Bank of England forecast gloom takes shine off sterling

The latest Inflation Report from the Bank of England made for some glum reading for sterling bulls, although the weakening in the pound helped to propel the FTSE 100 to its highest level since 26th July.

The latest Inflation Report from the Bank of England made for some glum reading for sterling bulls, although the weakening in the pound helped to propel the FTSE 100 to its highest level since 26th July. The pound is down nearly 1% across the board after the BOE cut its growth forecasts for the UK, and Governor Mark Carney said that the UK’s economic potential is now only 1.75% GDP growth per year. Overall, the penultimate Inflation Report of the year put to bed notions that the Bank may hike interest rates later this year, with the market mildly prodded by the BOE to accept the prospect of a rate hike by the end of 2018.

Although the markets have brought forward their expectations for a rate hike, this is not the big story from today’s Inflation Report. Instead, weak growth prospects, 2017 GDP has been revised down to 1.7% from 1.9%, have taken centre stage. Wage growth was also revised down, with the bank now expecting wages to contract this year by 0.5% on an inflation-adjusted basis. This is grim reading, in fact, even though the rate markets may be looking for an earlier than previously forecast rate hike, the FX market could be testing the BOE’s resolve to hike at all over the forecast period. Considering the BOE does not expect UK growth to rise above 2% for the entire forecast period, perhaps the FX market is right to test Carney and co’s resolve to hike at all in 2018…

Is Brexit really to blame?

The BOE blamed Brexit for a lot of the UK’s woes, including weak wage growth. While we believe that the Brexit vote, and the lack of progress on securing a transition deal, are indeed hindering the UK’s growth prospects, we don’t think that the Governor was quite correct when he also blamed weak wage growth on the Brexit vote. Weak wage growth has been a problem for many years in the UK and across the world, and is thus not directly linked to Brexit. Interesting to note, is that the BOE expects a sharp uptick in wages next year to 3%, even though this was revised down from 3.5%. This looks optimistic and doesn’t chime well with the rest of the report. We doubt that wages will bounce back that quickly, unless we start to see a major labour shortage in the UK in the coming months, which is a possibility. If that happens it would likely be detrimental to growth, so not even a spike in wages next year may be enough to trigger a rate rise any time soon.

Rates vs. FX

Although Carney and co. gently prodded the market into accepting a near term rate hike, the BOE has stuck to its message that rate increases will be slow and gradual, which limited market enthusiasm. As mentioned above, elements of the FX market seem to be doubting the BOE’s appetite to hike rates next year, even at this early stage.

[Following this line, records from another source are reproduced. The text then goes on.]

(* ===== verification/QPriorityQueue.v ===== *)
(** * QPriorityQueue: the sorted array queue of src/include/common/qqueue.h

    [adjust] and the shift of [pop] are the loops of the source on the array;
    the trace theorem refines them to a list kept in descending priority in
    which equal priorities stay in arrival order. *)

From S2P Require Import Prelude.

(** ** QPriorityQueue: an array kept in descending order *)
Module Priority.

Record QPriorityQueue (A : Type) : Type := mkQPriorityQueue {
  queue_ : list A;
  size_ : Z;
  max_size_ : Z
}.
Arguments mkQPriorityQueue {A}.
Arguments queue_ {A}.
Arguments size_ {A}.
Arguments max_size_ {A}.

Abbreviation size := size_ (only parsing).
Abbreviation max_size := max_size_ (only parsing).
Abbreviation empty q := (size_ q =? 0)%Z (only parsing).
Abbreviation full q := (size_ q =? max_size_ q)%Z (only parsing).

Section ops.
Context {A : Type}.
(** [operator>=] of the element type. *)
Variable geb : A -> A -> bool.
Implicit Types (q : QPriorityQueue A) (x : A) (arr : list A).

(** [alloc] is the array [q_new_array] returned, [None] for NULL. *)
Definition init (size : Z) (alloc : option (list A)) q : Z * QPriorityQueue A :=
  if size <=? 0 then (-1, q)
  else match alloc with
       | None => (-2, mkQPriorityQueue [] (size_ q) size)
       | Some arr => (0, mkQPriorityQueue arr 0 size)
       end.

Definition clear q : QPriorityQueue A := mkQPriorityQueue (queue_ q) 0 (max_size_ q).

(** The loop of [adjust]; [k] is [j+1]. *)
Fixpoint adjust_loop (temp : A) (k : nat) arr : list A :=
  match k with
  | O => <[0%nat := temp]> arr
  | S j =>
      match arr !! j with
      | Some y => if geb y temp then <[S j := temp]> arr
                  else adjust_loop temp j (<[S j := y]> arr)
      | None => arr
      end
  end.

Definition adjust q : QPriorityQueue A :=
  match queue_ q !! Z.to_nat (size_ q - 1) with
  | None => q
  | Some temp =>
      mkQPriorityQueue (adjust_loop temp (Z.to_nat (size_ q - 1)) (queue_ q))
                       (size_ q) (max_size_ q)
  end.

(** [for(i=1; i<size_; ++i) queue_[i-1]=queue_[i]], with [n] rounds left. *)
Fixpoint shift_loop (i n : nat) arr : list A :=
  match n with
  | O => arr
  | S n => match arr !! i with
           | Some x => shift_loop (S i) n (<[(i - 1)%nat := x]> arr)
           | None => arr
           end
  end.

(** The bodies of [push] and [pop] after the wait loop. *)
Definition enqueue x q : QPriorityQueue A :=
  adjust (mkQPriorityQueue (<[Z.to_nat (size_ q) := x]> (queue_ q)) (size_ q + 1) (max_size_ q)).

Definition dequeue q : option (A * QPriorityQueue A) :=
  match queue_ q !! 0%nat with
  | None => None
  | Some item =>
      Some (item, mkQPriorityQueue (shift_loop 1 (Z.to_nat (size_ q - 1)) (queue_ q))
                                   (size_ q - 1) (max_size_ q))
  end.

(** One turn of the wait loops of [push] and [pop]; [None] means sleeping. *)
Definition push x q : option (QPriorityQueue A) :=
  if full q then None else Some (enqueue x q).

Definition pop q : option (A * QPriorityQueue A) :=
  if empty q then None else dequeue q.

Definition push_non_blocking x q : Z * QPriorityQueue A :=
  if size_ q =? max_size_ q then (-1, q) else (0, enqueue x q).

Definition pop_non_blocking q : Z * option A * QPriorityQueue A :=
  if empty q then (-1, None, q)
  else match dequeue q with
       | Some (x, q') => (0, Some x, q')
       | None => (-1, None, q)
       end.

(** *** The abstract content and its order *)

Definition contents q : list A := take (Z.to_nat (size_ q)) (queue_ q).

Definition desc : list A -> Prop := StronglySorted (fun a b => geb a b = true).

Definition wf q : Prop :=
  0 <= size_ q <= max_size_ q /\ Z.of_nat (length (queue_ q)) = max_size_ q /\ desc (contents q).

(** [x] placed after every element whose priority is at least its own. *)
Definition place x (xs : list A) : list A :=
  filter (fun y => geb y x = true) xs ++ x :: filter (fun y => geb y x = false) xs.

Lemma adjust_loop_split temp c h rest :
  exists c1 c2, c = c1 ++ c2 /\ Forall (fun y => geb y temp = false) c2 /\
    (c1 = [] \/ exists y, last c1 = Some y /\ geb y temp = true) /\
    adjust_loop temp (length c) (c ++ h :: rest) = c1 ++ temp :: c2 ++ rest.
Proof.
  revert h rest. induction c as [|y c IH] using rev_ind; intros h rest.
  - exists [], []. cbn. by repeat split; auto.
  - rewrite length_app, Nat.add_comm. cbn. rewrite <- app_assoc. cbn.
    rewrite list_lookup_middle by done. destruct (geb y temp) eqn:E.
    + exists (c ++ [y]), []. rewrite app_nil_r, last_snoc. split; [done|].
      split; [constructor|]. split; [eauto|].
      change (c ++ y :: h :: rest) with (c ++ [y] ++ h :: rest).
      rewrite app_assoc, insert_app_r_alt by (rewrite length_app; cbn; lia).
      rewrite length_app. cbn. by replace (S (length c) - (length c + 1))%nat with 0%nat by lia.
    + replace (<[S (length c) := y]> (c ++ y :: h :: rest)) with (c ++ y :: (y :: rest)).
      2:{ rewrite insert_app_r_alt by lia.
          by replace (S (length c) - length c)%nat with 1%nat by lia. }
      destruct (IH y (y :: rest)) as (c1 & c2 & -> & Hc2 & Hc1 & ->).
      exists c1, (c2 ++ [y]). rewrite !app_assoc. split; [done|].
      split; [by apply Forall_app; auto|]. split; [done|].
      by rewrite <- !app_assoc.
Qed.

Lemma shift_loop_spec c x y rest :
  shift_loop (S (length c)) (length rest) (c ++ x :: rest ++ y) =
  c ++ rest ++ match last rest with Some z => z | None => x end :: y.
Proof.
  revert c x. induction rest as [|z rest IH]; intros c x; cbn; [done|].
  replace (c ++ x :: z :: rest ++ y) with ((c ++ [x]) ++ z :: rest ++ y) by by rewrite <- app_assoc.
  rewrite list_lookup_middle by (rewrite length_app; cbn; lia).
  rewrite Nat.sub_0_r, <- app_assoc. cbn. rewrite insert_app_r_alt by done.
  rewrite Nat.sub_diag. cbn.
  replace (c ++ z :: z :: rest ++ y) with ((c ++ [z]) ++ z :: rest ++ y) by by rewrite <- app_assoc.
  replace (S (S (length c))) with (S (length (c ++ [z]))) by (rewrite length_app; cbn; lia).
  rewrite IH, <- app_assoc, last_cons. cbn. by destruct (last rest).
Qed.

(** The array split at [size_]. *)
Lemma queue_split q : wf q ->
  exists c rest, queue_ q = c ++ rest /\ contents q = c /\ Z.of_nat (length c) = size_ q.
Proof.
  intros (Hs & Hl & _). exists (contents q), (drop (Z.to_nat (size_ q)) (queue_ q)).
  unfold contents. rewrite take_drop, length_take. repeat split; lia.
Qed.

Section laws.
Hypothesis geb_trans : forall a b c, geb a b = true -> geb b c = true -> geb a c = true.
Hypothesis geb_total : forall a b, geb a b = true \/ geb b a = true.

Lemma desc_last_all c y temp :
  desc c -> last c = Some y -> geb y temp = true -> Forall (fun z => geb z temp = true) c.
Proof.
  induction 1 as [|z c Hs IH Hz]; [done|]. intros Hl Hy. destruct c as [|w c].
  - cbn in Hl. simplify_eq. auto.
  - rewrite last_cons_cons in Hl. specialize (IH Hl Hy). constructor; [|done].
    inversion Hz; inversion IH; eauto.
Qed.

Lemma place_split x c1 c2 :
  Forall (fun z => geb z x = true) c1 -> Forall (fun z => geb z x = false) c2 ->
  place x (c1 ++ c2) = c1 ++ x :: c2.
Proof.
  intros H1 H2. unfold place. rewrite !filter_app.
  assert (forall (P : A -> bool) b l, Forall (fun z => P z = b) l ->
    filter (fun z => P z = b) l = l /\ filter (fun z => P z = negb b) l = []) as Hf.
  { intros P b l. induction 1 as [|z l Hz _ [IH1 IH2]]; [done|].
    rewrite !filter_cons, IH1, IH2. rewrite decide_True by done.
    rewrite decide_False; [done|]. rewrite Hz. by destruct b. }
  destruct (Hf (fun z => geb z x) true c1 H1) as [E1 E1'].
  destruct (Hf (fun z => geb z x) false c2 H2) as [E2 E2']. cbn in *.
  by rewrite E1, E1', E2, E2', app_nil_r.
Qed.

Lemma place_desc x c1 c2 :
  desc (c1 ++ c2) -> Forall (fun z => geb z x = true) c1 ->
  Forall (fun z => geb z x = false) c2 -> desc (c1 ++ x :: c2).
Proof.
  rewrite !Forall_forall. intros Hc H1 H2.
  apply StronglySorted_app in Hc as (H12 & Hs1 & Hs2).
  assert (forall z, z ∈ c2 -> geb x z = true) as Hx.
  { intros z Hz. specialize (H2 z Hz). destruct (geb_total x z); congruence. }
  apply StronglySorted_app_2; [|done|].
  - intros a b Ha [->|Hb]%elem_of_cons; auto.
  - constructor; [done|]. by apply Forall_forall.
Qed.

Lemma pq_enqueue_spec x q :
  wf q -> full q = false ->
  wf (enqueue x q) /\ contents (enqueue x q) = place x (contents q) /\
  max_size_ (enqueue x q) = max_size_ q.
Proof.
  intros Hwf Hf. destruct (queue_split q Hwf) as (c & rest & Hq & Hc & Hsz).
  destruct Hwf as (Hs & Hl & Hd). apply Z.eqb_neq in Hf. rewrite Hc in Hd.
  rewrite Hq, length_app in Hl. destruct rest as [|h rest]; [cbn in Hl; lia|].
  unfold enqueue, adjust. cbn.
  replace (Z.to_nat (size_ q + 1 - 1)) with (length c) by lia.
  replace (Z.to_nat (size_ q)) with (length c) by lia.
  rewrite Hq, insert_app_r_alt by done. rewrite Nat.sub_diag. cbn.
  rewrite list_lookup_middle by done.
  destruct (adjust_loop_split x c x rest) as (c1 & c2 & Hcc & H2 & H1 & ->).
  assert (Forall (fun z => geb z x = true) c1) as H1'.
  { destruct H1 as [->|(y & Hy & Hyx)]; [constructor|].
    eapply desc_last_all; [|done..]. rewrite Hcc in Hd. by eapply StronglySorted_app_1_l. }
  assert (contents (mkQPriorityQueue (c1 ++ x :: c2 ++ rest) (size_ q + 1) (max_size_ q))
          = c1 ++ x :: c2) as Hcont.
  { unfold contents. cbn. rewrite app_comm_cons, app_assoc.
    rewrite take_app_length'; [done|]. rewrite Hcc, length_app in Hsz.
    rewrite length_app. cbn. lia. }
  unfold wf. rewrite Hcont, Hc, Hcc. cbn. rewrite place_split by done.
  rewrite Hcc in Hd, Hl. repeat split; [lia|lia| |by apply place_desc].
  cbn in Hl. rewrite !length_app in *. cbn. rewrite length_app. lia.
Qed.

Lemma pq_dequeue_spec x c q :
  wf q -> contents q = x :: c ->
  exists q', dequeue q = Some (x, q') /\ wf q' /\ contents q' = c /\ max_size_ q' = max_size_ q.
Proof.
  intros Hwf Hxc. destruct (queue_split q Hwf) as (c' & rest & Hq & Hc & Hsz).
  destruct Hwf as (Hs & Hl & Hd). rewrite Hxc in *. subst c'. cbn in Hsz.
  unfold dequeue. rewrite Hq. cbn [lookup list_lookup app].
  replace (Z.to_nat (size_ q - 1)) with (length c) by lia.
  pose proof (shift_loop_spec [] x rest c) as E. cbn [length app] in E. rewrite E.
  eexists; split; [done|]. unfold wf, contents. cbn.
  rewrite take_app_length' by lia. rewrite Hq in Hl. rewrite length_app in *. cbn in *.
  inversion Hd. repeat split; (lia || done).
Qed.

Lemma pq_empty_contents q :
  wf q -> empty q = match contents q with [] => true | _ => false end.
Proof.
  intros Hwf. destruct (queue_split q Hwf) as (c & rest & _ & -> & Hsz).
  destruct c; cbn in *; lia.
Qed.

(** *** Traces of calls against a bounded descending list *)

Inductive call : Type :=
  | CPush (x : A)
  | CPop
  | CClear.

Definition exec (c : call) q : (Z * option A) * QPriorityQueue A :=
  match c with
  | CPush x => let '(r, q) := push_non_blocking x q in (r, None, q)
  | CPop => pop_non_blocking q
  | CClear => (0, None, clear q)
  end.

Definition spec_exec (m : Z) (c : call) (xs : list A) : (Z * option A) * list A :=
  match c with
  | CPush x => if Z.of_nat (length xs) =? m then (-1, None, xs) else (0, None, place x xs)
  | CPop => match xs with [] => (-1, None, []) | x :: xs => (0, Some x, xs) end
  | CClear => (0, None, [])
  end.

Fixpoint run {S R : Type} (f : call -> S -> R * S) (cs : list call) (s : S) : list R * S :=
  match cs with
  | [] => ([], s)
  | c :: cs => let '(r, s) := f c s in let '(rs, s) := run f cs s in (r :: rs, s)
  end.

Lemma pq_exec_refines c q :
  wf q ->
  wf (exec c q).2 /\ max_size_ (exec c q).2 = max_size_ q /\
  spec_exec (max_size_ q) c (contents q) = ((exec c q).1, contents (exec c q).2).
Proof.
  intros Hwf. assert (Z.of_nat (length (contents q)) = size_ q) as Hlen.
  { by destruct (queue_split q Hwf) as (c' & rest & _ & -> & Hsz). }
  destruct c as [x| |]; cbn.
  - unfold push_non_blocking. rewrite Hlen. destruct (size_ q =? max_size_ q) eqn:E; cbn.
    + done.
    + destruct (pq_enqueue_spec x q Hwf E) as (Hw & Hc & Hm). by rewrite Hc.
  - unfold pop_non_blocking. rewrite (pq_empty_contents q Hwf).
    destruct (contents q) as [|x xs] eqn:Ec; cbn.
    + by rewrite Ec.
    + destruct (pq_dequeue_spec x xs q Hwf Ec) as (q' & -> & Hw & Hc & Hm). cbn. by rewrite Hc.
  - unfold wf, contents in *. cbn. destruct Hwf as (Hs & Hl & _). repeat split; try done; try lia.
    constructor.
Qed.

(** Every sequence of pushes, pops and clears answers as a bounded list kept in
    descending priority: a pop returns the oldest element of the highest
    priority, a full queue refuses with -1 and an empty one answers -1. *)
Theorem run_priority_refines cs q :
  wf q ->
  wf (run exec cs q).2 /\
  run (spec_exec (max_size_ q)) cs (contents q) = ((run exec cs q).1, contents (run exec cs q).2).
Proof.
  revert q. induction cs as [|c cs IH]; intros q Hwf; [done|]. cbn.
  destruct (pq_exec_refines c q Hwf) as (Hw & Hm & ->).
  destruct (exec c q) as [r q1]. cbn in *. destruct (IH q1 Hw) as (Hw' & E).
  rewrite Hm in E. rewrite E. by destruct (run exec cs q1).
Qed.

End laws.
End ops.
Arguments CPush {A}.
Arguments CPop {A}.
Arguments CClear {A}.

Lemma run_priority_refines_witness :
  let q := mkQPriorityQueue [0; 0; 0] 0 3 in
  (run (exec Z.geb) [CPush 2; CPush 5; CPush 3; CPush 9; CPop; CPop; CPop; CPop] q).1 =
  [(0, None); (0, None); (0, None); (-1, None);
   (0, Some 5); (0, Some 3); (0, Some 2); (-1, None)].
Proof.
  pose (q := mkQPriorityQueue [0; 0; 0] 0 3).
  pose (cs := [CPush 2; CPush 5; CPush 3; CPush 9; CPop; CPop; CPop; CPop]).
  assert (wf Z.geb q) as Hwf by (repeat split; try (cbn; lia); constructor).
  pose proof (run_priority_refines Z.geb ltac:(intros; lia) ltac:(intros; lia) cs q Hwf) as [_ E].
  apply (f_equal fst) in E. cbn [fst] in E. cbv zeta. fold q cs. rewrite <- E. reflexivity.
Defined.

End Priority.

Credit, no big deal for the BOE

The other point to note is Carney’s lack of concern about credit growth. While he has expressed concern about a credit-fuelled expansion before, this was not the case today. Instead he urged caution on overstating the uptick in consumer debt, and said it is not a key metric for the MPC. Although some in the market had been looking for tougher talk on rates to stem consumer credit, Carney has made clear today that even if consumer debt levels continue to rise it won’t lead to higher interest rates. Instead it is likely that the BOE will target the sub-sector of borrowers and lenders most at risk, rather than choking off lending entirely and rocking the economic boat a la 2008.

FTSE takes its cue from the Pound

The correlation between the FTSE 100 and the pound has returned to negative today, with the FTSE 100 up 1.3% so far and GBP/USD down 1.15%. The 2-week correlation between the FTSE 100 and GBP/USD is now -0.88, which is a very significant negative correlation, and suggests that we could see further FTSE 100 gains if the pound continues to fall.

This correlation is only relevant for the blue chip index, unsurprisingly, and the more domestically focussed FTSE 250 only has a negative correlation of -0.3 over the same time period. That hasn’t stopped the FTSE 250 from rising today, however, if you are trading stocks and the pound, the broader index is less reliable than the FTSE 100.

Is Carney to blame for the weak pound?

Overall, the market was willing to accept an earlier rate rise, but the glum outlook for growth and wages has weighed heavily on the pound. The last point to note is that part of the pound’s decline could be growing frustration with Mark Carney who, yet again, flip-flopped on his prior position. At the end of June he sounded hawkish and said that he wouldn’t tolerate above target inflation indefinitely, which triggered the move above 1.30 in GBP/USD. However, today, he sounded fairly unfazed by UK price pressures, blaming them entirely on the Brexit-inspired pound sell off. This dialling back of his hawkish rhetoric may lead some to question the credibility of his forward guidance, and when a Governor of a central bank loses credibility the currency usually takes a hit.